Contudo, há uma exceção importante: não há obrigação de devolução se houver “risco grave de a criança, em seu retorno, ficar sujeita a perigos de ordem física ou psíquica, ou, de qualquer outro modo, ficar em situação intolerável”. Organizações civis e autoridades brasileiras defendem que casos de violência doméstica contra a mãe (ainda que não diretamente contra a criança) devem ser incluídos como exceção.

No Brasil, o tema está em discussão no Supremo Tribunal Federal (STF) e no Congresso. O presidente Luiz Inácio Lula da Silva já defendeu que a violência doméstica comprovada é motivo para impedir a repatriação. A advogada e mediadora Janaína Albuquerque, coordenadora jurídica da ONG Revibra Europa, aponta que o caso de Raquel Cantarelli foi “muito impactante” para que essa discussão voltasse à tona no país.


Os Cuidados com as Crianças em Casos de Subtração

A saída abrupta de um ambiente familiar pode gerar “estresse tóxico” para a criança, com risco de ansiedade, sintomas emocionais e irritabilidade, segundo o psiquiatra Guilherme Polanczyk (USP). No entanto, se a criança sai de um ambiente nocivo para um que a protege, isso pode ser positivo a médio prazo.

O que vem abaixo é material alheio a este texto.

(** * Weather dashboard (src/weather_dashboard.py): model and properties

    The program is a sequential batch job: for each city of a fixed list it
    fetches two JSON documents over HTTP, uploads both to an S3 bucket and
    plots the forecast.  Everything it does is an effect on the outside
    world, so the embedding is a state-and-exception monad over a [world]
    made of
      - a heap of Python objects (the fetched payloads are mutable dicts
        that [save_to_s3] stamps in place), and
      - the chronological trace of calls to the outside (console, HTTP,
        S3, matplotlib).
    The outside itself (HTTP server, S3 service, wall clock, the [json]
    module, the process environment, the construction of the boto3
    client, matplotlib) is an [env] of response functions. *)

From Stdlib Require Import ZArith String Ascii List Floats Lia Bool DecimalString.
From stdpp Require Import base option list.
Import ListNotations.
Local Open Scope string_scope.
Local Open Scope list_scope.

(** ** JSON documents as Python holds them *)

#[local] Set Warnings "-register-all".

(** [json.loads] maps an integer literal to [int], any other number to
    [float] (IEEE binary64), an object to an insertion-ordered [dict]. *)
Inductive json : Type :=
| JNull
| JBool (b : bool)
| JInt (n : Z)
| JFloat (f : float)
| JStr (s : string)
| JArr (items : list json)
| JObj (fields : list (string * json)).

Polanczyk defende que a violência contra a mãe seja exceção para o retorno, pois isso afeta o desenvolvimento infantil. A recomendação é não esconder o ocorrido da criança, mas conversar sobre os fatos para integrar a vida anterior com a atual e ajudar a processar os sentimentos.

O Itamaraty oferece uma cartilha sobre subtração internacional e violência doméstica, alertando sobre os riscos legais de levar a criança sem consentimento e a importância de reunir provas de abuso.

O caso de Raquel Cantarelli, marcado por reviravoltas e complexidades, continua a ser um catalisador para a revisão e o aprimoramento das leis e práticas relacionadas à proteção de crianças e mães em situações de violência transnacionais. O desfecho final para o retorno das filhas de Raquel ao Brasil ainda aguarda a reciprocidade das autoridades irlandesas.